(Stored data)
>>>>>
(** One turn of the loop over [crops_db]: the recommendation appended for
    [crop], if any. *)
Definition rate_crop (current_temp soil_moisture : value) (crop : Crop.t)
  : result (option CropRecommendation) :=
  (let confidence := 0.7%float in
   let reasons := [] in
   let '(temp_min, temp_max) := Crop.temp_range crop in
   let? lo := py_le (VInt temp_min) current_temp in
   let? in_range := py_and lo (py_le current_temp (VInt temp_max)) in
   let '(confidence, reasons) :=
     if in_range
     then ((confidence + 0.2)%float,
           reasons ++ [TemperatureIdeal current_temp (Crop.name crop)])
     else (confidence, reasons) in
   let? high := py_and (Crop.moisture_req crop =? "high")%string
                       (py_gt soil_moisture (VFloat 0.3)) in
   let? '(confidence, reasons) :=
     if high
     then Ok ((confidence + 0.1)%float, reasons ++ [HighMoisture])
     else
       let? medium :=
         py_and (Crop.moisture_req crop =? "medium")%string
                (let? lo := py_le (VFloat 0.15) soil_moisture in
                 py_and lo (py_le soil_moisture (VFloat 0.4))) in
       Ok (if medium
           then ((confidence + 0.1)%float, reasons ++ [ModerateMoisture])
           else (confidence, reasons)) in
   Ok (if PrimFloat.ltb 0.6 confidence
       then Some {| crop_name := Crop.name crop;
                    confidence_score := py_min confidence 1.0;
                    yield_forecast := Crop.yield_per_acre crop;
                    profit_estimate := Crop.yield_per_acre crop * Crop.price_per_kg crop;
                    reasons := reasons;
                    growing_season := Crop.season crop;
                    water_requirement := Crop.moisture_req crop;
                    soil_suitability := "Suitable" |}
       else None))%result.

(** The loop itself: the first exception ends it. *)
Fixpoint rate_crops (current_temp soil_moisture : value) (crops : list Crop.t)
  (recommendations : list CropRecommendation) : result (list CropRecommendation) :=
  match crops with
  | [] => Ok recommendations
  | crop :: rest =>
      (let? r := rate_crop current_temp soil_moisture crop in
       rate_crops current_temp soil_moisture rest
         (match r with Some rec => recommendations ++ [rec] | None => recommendations end))%result
  end.

(** [list.sort(key=confidence_score, reverse=True)]: a stable sort, so a
    recommendation stays ahead of the later ones of equal score. *)
Fixpoint insert_by_confidence (x : CropRecommendation) (l : list CropRecommendation)
  : list CropRecommendation :=
  match l with
  | [] => [x]
  | y :: l' =>
      if PrimFloat.ltb (confidence_score x) (confidence_score y)
      then y :: insert_by_confidence x l'
      else x :: l
  end.

Definition sort_by_confidence (l : list CropRecommendation) : list CropRecommendation :=
  fold_right insert_by_confidence [] l.

Definition generate_crop_recommendations (weather_data soil_data : Dict) (location : string)
  : result (list CropRecommendation) :=
  (let? current_temp := current_temp_of weather_data in
   let soil_moisture := soil_moisture_of soil_data in
   let? recommendations := rate_crops current_temp soil_moisture crops_db [] in
   Ok (firstn 5 (sort_by_confidence recommendations)))%result.

(** ** The world of the route handlers *)

(** What lies outside the repository: the wall clock, the two data
    providers and pydantic's field validators.  [utc_clock n] is what the
    [n]-th call of [datetime.utcnow()] returns; a provider answers the
    [n]-th request sent with a parsed JSON body, or [None] when the HTTP
    call, the status check or the JSON decoding raised. *)
Record environment : Type := {
  utc_clock : nat -> Z;
  visual_crossing : nat -> string -> option value;
  agromonitoring : nat -> string -> option value;
  validate_Dict : value -> option Dict;          (* Dict[str, Any] *)
  validate_List : value -> option (list value);  (* List[...] *)
  validate_float : value -> option float         (* float *)
}.

Inductive http_request : Type :=
| WeatherRequest (city : string)
| SoilRequest (polygon_id : string).

(** The state a handler reads and writes: the two cached collections of
    [db], the next [ObjectId] the store hands out, how often the clock
    was read, and the provider requests sent so far, newest first. *)
Record world : Type := {
  weather : list Dict;
  soil : list Dict;
  next_oid : N;
  clock_reads : nat;
  requests_sent : list http_request
}.

Inductive collection : Type :=
| db_weather
| db_soil.

Definition documents (c : collection) (w : world) : list Dict :=
  match c with
  | db_weather => weather w
  | db_soil => soil w
  end.

Definition store (c : collection) (docs : list Dict) (oid : N) (w : world) : world :=
  match c with
  | db_weather =>
      {| weather := docs; soil := soil w; next_oid := oid;
         clock_reads := clock_reads w; requests_sent := requests_sent w |}
  | db_soil =>
      {| weather := weather w; soil := docs; next_oid := oid;
         clock_reads := clock_reads w; requests_sent := requests_sent w |}
  end.

(** State and exceptions: a computation returns or raises, and hands on
    the world either way. *)
Definition M (A : Type) : Type := world -> result A * world.

Definition ret {A} (a : A) : M A := fun w => (Ok a, w).

Definition raise {A} (e : exn) : M A := fun w => (Raise e, w).

Definition bind {A B} (m : M A) (k : A -> M B) : M B :=
  fun w =>
    match m w with
    | (Ok a, w') => k a w'
    | (Raise e, w') => (Raise e, w')
    end.

(** [try: body except Exception as e: handler] *)
Definition try_except {A} (body : M A) (handler : exn -> M A) : M A :=
  fun w =>
    match body w with
    | (Ok a, w') => (Ok a, w')
    | (Raise e, w') => handler e w'
    end.

Definition lift {A} (r : result A) : M A := fun w => (r, w).

Declare Scope monad_scope.
Delimit Scope monad_scope with monad.
Notation "x <- m ;; k" := (bind m (fun x => k))
  (at level 61, m at next level, right associativity) : monad_scope.
Notation "m ;; k" := (bind m (fun _ => k))
  (at level 61, right associativity) : monad_scope.

(** *** The document store *)

(** The two filter clauses the handlers use: [{field: key}] and
    [{field: {"$gte": t}}]. *)
Definition field_is (field key : string) (doc : Dict) : bool :=
  match dict_lookup doc field with
  | Some (VStr s) => (s =? key)%string
  | _ => false
  end.

Definition field_gte (field : string) (t : Z) (doc : Dict) : bool :=
  match dict_lookup doc field with
  | Some (VDatetime u) => t <=? u
  | _ => false
  end.

(** A replacement keeps the [_id] of the document it replaces. *)
Definition keep_id (old replacement : Dict) : Dict :=
  match dict_lookup old "_id" with
  | Some oid => ("_id", oid) :: replacement
  | None => replacement
  end.

Fixpoint replace_first (flt : Dict -> bool) (replacement : Dict) (docs : list Dict)
  : option (list Dict) :=
  match docs with
  | [] => None
  | doc :: rest =>
      if flt doc then Some (keep_id doc replacement :: rest)
      else option_map (cons doc) (replace_first flt replacement rest)
  end.

(** [collection.find_one(filter)]: the first match, in store order. *)
Definition find_one (c : collection) (flt : Dict -> bool) : M (option Dict) :=
  fun w => (Ok (find flt (documents c w)), w).

(** [collection.replace_one(filter, replacement, upsert=True)]: the first
    match is replaced; with no match the replacement is inserted under a
    new [_id]. *)
Definition replace_one_upsert (c : collection) (flt : Dict -> bool) (replacement : Dict)
  : M unit :=
  fun w =>
    match replace_first flt replacement (documents c w) with
    | Some docs => (Ok tt, store c docs (next_oid w) w)
    | None =>
        (Ok tt,
         store c (documents c w ++ [("_id", VObjectId (next_oid w)) :: replacement])
               (N.succ (next_oid w)) w)
    end.

Definition timedelta_hours (hours : Z) : Z := hours * 3600 * 1000000.

Fixpoint traverse {A B} (f : A -> option B) (l : list A) : option (list B) :=
  match l with
  | [] => Some []
  | x :: l' =>
      match f x, traverse f l' with
      | Some y, Some ys => Some (y :: ys)
      | _, _ => None
      end
  end.

Section Handlers.

Variable E : environment.

(** [datetime.utcnow()] *)
Definition utcnow : M Z :=
  fun w =>
    (Ok (utc_clock E (clock_reads w)),
     {| weather := weather w; soil := soil w; next_oid := next_oid w;
        clock_reads := S (clock_reads w); requests_sent := requests_sent w |}).

Definition send (r : http_request) (reply : nat -> option value) : M (option value) :=
  fun w =>
    (Ok (reply (List.length (requests_sent w))),
     {| weather := weather w; soil := soil w; next_oid := next_oid w;
        clock_reads := clock_reads w; requests_sent := r :: requests_sent w |}).

(** [fetch_weather_data]: the parsed body, or [{}] on any exception. *)
Definition fetch_weather_data (city : string) : M value :=
  (reply <- send (WeatherRequest city) (fun n => visual_crossing E n city) ;;
   ret (match reply with Some body => body | None => VDict [] end))%monad.

(** [fetch_soil_data]: the parsed body, or [{}] on any exception. *)
Definition fetch_soil_data (polygon_id : string) : M value :=
  (reply <- send (SoilRequest polygon_id) (fun n => agromonitoring E n polygon_id) ;;
   ret (match reply with Some body => body | None => VDict [] end))%monad.

(** The fields of a validated [WeatherData], as [.dict()] lists them. *)
Definition WeatherData_fields (city : string) (current forecast : value) (now : Z)
  : result Dict :=
  match validate_Dict E current,
        match validate_List E forecast with
        | Some days => traverse (validate_Dict E) days
        | None => None
        end with
  | Some current', Some forecast' =>
      Ok [("city", VStr city); ("current", VDict current');
          ("forecast", VList (map VDict forecast')); ("updated_at", VDatetime now)]
  | _, _ => Raise ValidationError
  end.

(** [WeatherData(city=..., current=..., forecast=...).dict()];
    [updated_at] comes from its default factory. *)
Definition WeatherData (city : string) (current forecast : value) : M Dict :=
  (now <- utcnow ;;
   lift (WeatherData_fields city current forecast now))%monad.

(** The fields of a validated [SoilData]; [ph] takes its default. *)
Definition SoilData_fields (polygon_id : string) (temperature_surface temperature_10cm : float)
    (moisture : value) (now : Z) : result Dict :=
  match validate_float E moisture with
  | Some moisture' =>
      Ok [("polygon_id", VStr polygon_id);
          ("temperature_surface", VFloat temperature_surface);
          ("temperature_10cm", VFloat temperature_10cm);
          ("moisture", VFloat moisture');
          ("ph", VFloat 6.5);
          ("updated_at", VDatetime now)]
  | None => Raise ValidationError
  end.

Definition SoilData (polygon_id : string) (temperature_surface temperature_10cm : float)
    (moisture : value) : M Dict :=
  (now <- utcnow ;;
   lift (SoilData_fields polygon_id temperature_surface temperature_10cm moisture now))%monad.

(** [GET /weather/{city}] *)
Definition get_weather (city : string) : M Dict :=
  try_except
    (now <- utcnow ;;
     cached_weather <-
       find_one db_weather
         (fun doc => field_is "city" city doc
                     && field_gte "updated_at" (now - timedelta_hours 1) doc) ;;
     match cached_weather with
     | Some doc => ret doc
     | None =>
         weather_data <- fetch_weather_data city ;;
         if truthy weather_data then
           current <- lift (py_get weather_data "currentConditions" (VDict [])) ;;
           days <- lift (py_get weather_data "days" (VList [])) ;;
           forecast <- lift (py_slice_to 7 days) ;;
           weather_doc <- WeatherData city current forecast ;;
           replace_one_upsert db_weather (field_is "city" city) weather_doc ;;
           ret weather_doc
         else raise (HTTPException 404 "Weather data not found")
     end)%monad
    (fun e => raise (HTTPException 500 "Failed to fetch weather data")).

(** [GET /soil/{polygon_id}] *)
Definition get_soil_data (polygon_id : string) : M Dict :=
  try_except
    (now <- utcnow ;;
     cached_soil <-
       find_one db_soil
         (fun doc => field_is "polygon_id" polygon_id doc
                     && field_gte "updated_at" (now - timedelta_hours 6) doc) ;;
     match cached_soil with
     | Some doc => ret doc
     | None =>
         soil_data <- fetch_soil_data polygon_id ;;
         if truthy soil_data then
           t0 <- lift (py_get soil_data "t0" (VInt 300)) ;;
           temperature_surface <- lift (py_sub_float t0 273.15) ;;
           t10 <- lift (py_get soil_data "t10" (VInt 300)) ;;
           temperature_10cm <- lift (py_sub_float t10 273.15) ;;
           moisture <- lift (py_get soil_data "moisture" (VFloat 0.2)) ;;
           soil_doc <- SoilData polygon_id temperature_surface temperature_10cm moisture ;;
           replace_one_upsert db_soil (field_is "polygon_id" polygon_id) soil_doc ;;
           ret soil_doc
         else raise (HTTPException 404 "Soil data not found")
     end)%monad
    (fun e => raise (HTTPException 500 "Failed to fetch soil data")).

End Handlers.

(** ** Requests and the vocabulary of the cache policy *)

(** The two cached routes of [api_router]. *)
Inductive request : Type :=
| GET_weather (city : string)
| GET_soil (polygon_id : string).

Definition route (E : environment) (r : request) : M Dict :=
  match r with
  | GET_weather city => get_weather E city
  | GET_soil polygon_id => get_soil_data E polygon_id
  end.

(** Requests served one after the other; the world they leave behind. *)
Fixpoint serve (E : environment) (rs : list request) (w : world) : world :=
  match rs with
  | [] => w
  | r :: rs' => serve E rs' (snd (route E r w))
  end.

Definition collection_of (r : request) : collection :=
  match r with
  | GET_weather _ => db_weather
  | GET_soil _ => db_soil
  end.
<<<<<
**Your instructions**
Go through the records and copy each line with "rest" in it.

**Response to the task**
  | crop :: rest =>
       rate_crops current_temp soil_moisture rest
  | doc :: rest =>
      if flt doc then Some (keep_id doc replacement :: rest)
      else option_map (cons doc) (replace_first flt replacement rest)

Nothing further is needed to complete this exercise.